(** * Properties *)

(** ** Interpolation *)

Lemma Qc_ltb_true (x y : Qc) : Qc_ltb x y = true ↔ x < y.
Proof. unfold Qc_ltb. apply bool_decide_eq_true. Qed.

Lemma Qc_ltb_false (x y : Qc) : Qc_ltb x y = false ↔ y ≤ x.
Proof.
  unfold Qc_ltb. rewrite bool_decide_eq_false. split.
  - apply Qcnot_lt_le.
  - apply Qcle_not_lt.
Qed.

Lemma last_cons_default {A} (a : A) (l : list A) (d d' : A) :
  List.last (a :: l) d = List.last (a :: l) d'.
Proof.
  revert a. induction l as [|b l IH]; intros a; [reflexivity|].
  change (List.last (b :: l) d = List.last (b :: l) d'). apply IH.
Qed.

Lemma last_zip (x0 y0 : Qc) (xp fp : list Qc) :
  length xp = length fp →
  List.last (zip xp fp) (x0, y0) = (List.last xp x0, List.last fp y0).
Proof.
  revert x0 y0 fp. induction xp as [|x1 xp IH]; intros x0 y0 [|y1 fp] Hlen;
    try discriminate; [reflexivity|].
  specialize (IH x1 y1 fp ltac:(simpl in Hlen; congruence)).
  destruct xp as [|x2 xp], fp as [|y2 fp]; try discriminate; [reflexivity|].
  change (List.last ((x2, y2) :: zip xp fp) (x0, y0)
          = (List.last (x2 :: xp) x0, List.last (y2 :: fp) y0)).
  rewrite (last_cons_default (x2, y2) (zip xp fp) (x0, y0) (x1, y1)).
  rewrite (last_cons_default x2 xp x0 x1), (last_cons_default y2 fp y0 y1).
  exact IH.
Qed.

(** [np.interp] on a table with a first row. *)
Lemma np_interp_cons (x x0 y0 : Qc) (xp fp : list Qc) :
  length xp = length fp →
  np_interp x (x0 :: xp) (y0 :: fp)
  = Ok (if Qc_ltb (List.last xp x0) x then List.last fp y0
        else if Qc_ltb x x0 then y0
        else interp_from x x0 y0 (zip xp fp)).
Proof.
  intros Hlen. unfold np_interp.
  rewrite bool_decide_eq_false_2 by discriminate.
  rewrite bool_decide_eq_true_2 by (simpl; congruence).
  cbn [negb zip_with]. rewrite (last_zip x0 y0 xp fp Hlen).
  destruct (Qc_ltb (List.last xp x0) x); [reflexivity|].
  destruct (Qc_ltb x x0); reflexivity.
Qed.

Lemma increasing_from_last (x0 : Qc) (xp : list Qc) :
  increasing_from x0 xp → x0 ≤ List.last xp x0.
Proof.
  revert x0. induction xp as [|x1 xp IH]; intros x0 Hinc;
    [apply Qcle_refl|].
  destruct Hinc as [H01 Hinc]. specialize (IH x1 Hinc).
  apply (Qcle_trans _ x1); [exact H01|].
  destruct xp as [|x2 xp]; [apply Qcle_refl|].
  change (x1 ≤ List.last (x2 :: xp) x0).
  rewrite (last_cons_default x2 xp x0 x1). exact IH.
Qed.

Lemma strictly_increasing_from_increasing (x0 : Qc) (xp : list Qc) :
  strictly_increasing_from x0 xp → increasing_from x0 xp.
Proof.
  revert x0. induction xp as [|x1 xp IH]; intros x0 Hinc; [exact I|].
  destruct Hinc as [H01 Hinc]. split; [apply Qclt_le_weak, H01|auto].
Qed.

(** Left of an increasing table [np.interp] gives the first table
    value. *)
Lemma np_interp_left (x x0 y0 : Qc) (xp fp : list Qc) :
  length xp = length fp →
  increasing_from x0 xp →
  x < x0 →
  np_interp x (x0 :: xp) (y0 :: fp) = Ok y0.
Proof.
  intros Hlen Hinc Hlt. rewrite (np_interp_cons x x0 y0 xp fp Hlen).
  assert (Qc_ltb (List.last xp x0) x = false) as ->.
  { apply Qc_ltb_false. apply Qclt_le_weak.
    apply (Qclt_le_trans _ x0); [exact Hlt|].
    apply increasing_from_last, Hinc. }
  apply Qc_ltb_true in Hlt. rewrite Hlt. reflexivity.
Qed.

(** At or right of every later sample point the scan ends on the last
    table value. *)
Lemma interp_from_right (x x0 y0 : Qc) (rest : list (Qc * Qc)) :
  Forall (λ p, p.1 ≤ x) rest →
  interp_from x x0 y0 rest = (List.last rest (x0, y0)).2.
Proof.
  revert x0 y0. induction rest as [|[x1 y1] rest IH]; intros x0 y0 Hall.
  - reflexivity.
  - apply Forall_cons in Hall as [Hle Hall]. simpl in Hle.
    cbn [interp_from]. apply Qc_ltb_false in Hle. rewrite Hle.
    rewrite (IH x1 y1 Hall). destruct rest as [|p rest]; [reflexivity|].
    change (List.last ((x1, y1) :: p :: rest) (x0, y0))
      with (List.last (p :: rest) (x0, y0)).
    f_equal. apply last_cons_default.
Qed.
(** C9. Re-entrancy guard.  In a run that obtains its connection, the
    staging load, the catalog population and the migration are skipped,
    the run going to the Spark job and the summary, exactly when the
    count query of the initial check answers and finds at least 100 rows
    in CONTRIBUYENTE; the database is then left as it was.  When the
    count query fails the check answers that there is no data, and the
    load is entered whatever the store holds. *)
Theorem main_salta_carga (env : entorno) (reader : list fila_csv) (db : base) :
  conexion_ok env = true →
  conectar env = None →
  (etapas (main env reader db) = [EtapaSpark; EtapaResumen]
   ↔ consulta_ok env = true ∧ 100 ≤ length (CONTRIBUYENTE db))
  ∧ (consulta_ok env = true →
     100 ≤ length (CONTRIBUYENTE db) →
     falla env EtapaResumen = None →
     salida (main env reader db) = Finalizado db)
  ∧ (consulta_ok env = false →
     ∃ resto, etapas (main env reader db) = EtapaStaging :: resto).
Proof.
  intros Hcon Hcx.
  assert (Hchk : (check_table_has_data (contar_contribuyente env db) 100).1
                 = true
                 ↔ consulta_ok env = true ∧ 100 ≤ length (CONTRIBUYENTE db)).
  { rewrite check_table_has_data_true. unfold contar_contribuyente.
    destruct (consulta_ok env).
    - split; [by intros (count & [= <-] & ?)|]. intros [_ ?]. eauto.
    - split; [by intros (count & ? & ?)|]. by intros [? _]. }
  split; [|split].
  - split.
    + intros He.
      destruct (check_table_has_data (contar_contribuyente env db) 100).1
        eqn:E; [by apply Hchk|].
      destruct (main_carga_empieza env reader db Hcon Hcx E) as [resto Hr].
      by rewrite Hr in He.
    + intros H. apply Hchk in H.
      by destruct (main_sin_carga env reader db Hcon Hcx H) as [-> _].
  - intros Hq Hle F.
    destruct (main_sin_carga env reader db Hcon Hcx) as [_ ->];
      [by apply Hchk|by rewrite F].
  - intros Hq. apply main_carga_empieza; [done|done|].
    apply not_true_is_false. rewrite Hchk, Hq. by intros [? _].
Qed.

▸ Description of the task
Transcribe the records above exactly, keeping every line.

▸ Completed exercise
(** * Properties *)

(** ** Interpolation *)

Lemma Qc_ltb_true (x y : Qc) : Qc_ltb x y = true ↔ x < y.
Proof. unfold Qc_ltb. apply bool_decide_eq_true. Qed.

Lemma Qc_ltb_false (x y : Qc) : Qc_ltb x y = false ↔ y ≤ x.
Proof.
  unfold Qc_ltb. rewrite bool_decide_eq_false. split.
  - apply Qcnot_lt_le.
  - apply Qcle_not_lt.
Qed.

Lemma last_cons_default {A} (a : A) (l : list A) (d d' : A) :
  List.last (a :: l) d = List.last (a :: l) d'.
Proof.
  revert a. induction l as [|b l IH]; intros a; [reflexivity|].
  change (List.last (b :: l) d = List.last (b :: l) d'). apply IH.
Qed.

Lemma last_zip (x0 y0 : Qc) (xp fp : list Qc) :
  length xp = length fp →
  List.last (zip xp fp) (x0, y0) = (List.last xp x0, List.last fp y0).
Proof.
  revert x0 y0 fp. induction xp as [|x1 xp IH]; intros x0 y0 [|y1 fp] Hlen;
    try discriminate; [reflexivity|].
  specialize (IH x1 y1 fp ltac:(simpl in Hlen; congruence)).
  destruct xp as [|x2 xp], fp as [|y2 fp]; try discriminate; [reflexivity|].
  change (List.last ((x2, y2) :: zip xp fp) (x0, y0)
          = (List.last (x2 :: xp) x0, List.last (y2 :: fp) y0)).
  rewrite (last_cons_default (x2, y2) (zip xp fp) (x0, y0) (x1, y1)).
  rewrite (last_cons_default x2 xp x0 x1), (last_cons_default y2 fp y0 y1).
  exact IH.
Qed.

(** [np.interp] on a table with a first row. *)
Lemma np_interp_cons (x x0 y0 : Qc) (xp fp : list Qc) :
  length xp = length fp →
  np_interp x (x0 :: xp) (y0 :: fp)
  = Ok (if Qc_ltb (List.last xp x0) x then List.last fp y0
        else if Qc_ltb x x0 then y0
        else interp_from x x0 y0 (zip xp fp)).
Proof.
  intros Hlen. unfold np_interp.
  rewrite bool_decide_eq_false_2 by discriminate.
  rewrite bool_decide_eq_true_2 by (simpl; congruence).
  cbn [negb zip_with]. rewrite (last_zip x0 y0 xp fp Hlen).
  destruct (Qc_ltb (List.last xp x0) x); [reflexivity|].
  destruct (Qc_ltb x x0); reflexivity.
Qed.

Lemma increasing_from_last (x0 : Qc) (xp : list Qc) :
  increasing_from x0 xp → x0 ≤ List.last xp x0.
Proof.
  revert x0. induction xp as [|x1 xp IH]; intros x0 Hinc;
    [apply Qcle_refl|].
  destruct Hinc as [H01 Hinc]. specialize (IH x1 Hinc).
  apply (Qcle_trans _ x1); [exact H01|].
  destruct xp as [|x2 xp]; [apply Qcle_refl|].
  change (x1 ≤ List.last (x2 :: xp) x0).
  rewrite (last_cons_default x2 xp x0 x1). exact IH.
Qed.

Lemma strictly_increasing_from_increasing (x0 : Qc) (xp : list Qc) :
  strictly_increasing_from x0 xp → increasing_from x0 xp.
Proof.
  revert x0. induction xp as [|x1 xp IH]; intros x0 Hinc; [exact I|].
  destruct Hinc as [H01 Hinc]. split; [apply Qclt_le_weak, H01|auto].
Qed.

(** Left of an increasing table [np.interp] gives the first table
    value. *)
Lemma np_interp_left (x x0 y0 : Qc) (xp fp : list Qc) :
  length xp = length fp →
  increasing_from x0 xp →
  x < x0 →
  np_interp x (x0 :: xp) (y0 :: fp) = Ok y0.
Proof.
  intros Hlen Hinc Hlt. rewrite (np_interp_cons x x0 y0 xp fp Hlen).
  assert (Qc_ltb (List.last xp x0) x = false) as ->.
  { apply Qc_ltb_false. apply Qclt_le_weak.
    apply (Qclt_le_trans _ x0); [exact Hlt|].
    apply increasing_from_last, Hinc. }
  apply Qc_ltb_true in Hlt. rewrite Hlt. reflexivity.
Qed.

(** At or right of every later sample point the scan ends on the last
    table value. *)
Lemma interp_from_right (x x0 y0 : Qc) (rest : list (Qc * Qc)) :
  Forall (λ p, p.1 ≤ x) rest →
  interp_from x x0 y0 rest = (List.last rest (x0, y0)).2.
Proof.
  revert x0 y0. induction rest as [|[x1 y1] rest IH]; intros x0 y0 Hall.
  - reflexivity.
  - apply Forall_cons in Hall as [Hle Hall]. simpl in Hle.
    cbn [interp_from]. apply Qc_ltb_false in Hle. rewrite Hle.
    rewrite (IH x1 y1 Hall). destruct rest as [|p rest]; [reflexivity|].
    change (List.last ((x1, y1) :: p :: rest) (x0, y0))
      with (List.last (p :: rest) (x0, y0)).
    f_equal. apply last_cons_default.
Qed.
(** C9. Re-entrancy guard.  In a run that obtains its connection, the
    staging load, the catalog population and the migration are skipped,
    the run going to the Spark job and the summary, exactly when the
    count query of the initial check answers and finds at least 100 rows
    in CONTRIBUYENTE; the database is then left as it was.  When the
    count query fails the check answers that there is no data, and the
    load is entered whatever the store holds. *)
Theorem main_salta_carga (env : entorno) (reader : list fila_csv) (db : base) :
  conexion_ok env = true →
  conectar env = None →
  (etapas (main env reader db) = [EtapaSpark; EtapaResumen]
   ↔ consulta_ok env = true ∧ 100 ≤ length (CONTRIBUYENTE db))
  ∧ (consulta_ok env = true →
     100 ≤ length (CONTRIBUYENTE db) →
     falla env EtapaResumen = None →
     salida (main env reader db) = Finalizado db)
  ∧ (consulta_ok env = false →
     ∃ resto, etapas (main env reader db) = EtapaStaging :: resto).
Proof.
  intros Hcon Hcx.
  assert (Hchk : (check_table_has_data (contar_contribuyente env db) 100).1
                 = true
                 ↔ consulta_ok env = true ∧ 100 ≤ length (CONTRIBUYENTE db)).
  { rewrite check_table_has_data_true. unfold contar_contribuyente.
    destruct (consulta_ok env).
    - split; [by intros (count & [= <-] & ?)|]. intros [_ ?]. eauto.
    - split; [by intros (count & ? & ?)|]. by intros [? _]. }
  split; [|split].
  - split.
    + intros He.
      destruct (check_table_has_data (contar_contribuyente env db) 100).1
        eqn:E; [by apply Hchk|].
      destruct (main_carga_empieza env reader db Hcon Hcx E) as [resto Hr].
      by rewrite Hr in He.
    + intros H. apply Hchk in H.
      by destruct (main_sin_carga env reader db Hcon Hcx H) as [-> _].
  - intros Hq Hle F.
    destruct (main_sin_carga env reader db Hcon Hcx) as [_ ->];
      [by apply Hchk|by rewrite F].
  - intros Hq. apply main_carga_empieza; [done|done|].
    apply not_true_is_false. rewrite Hchk, Hq. by intros [? _].
Qed.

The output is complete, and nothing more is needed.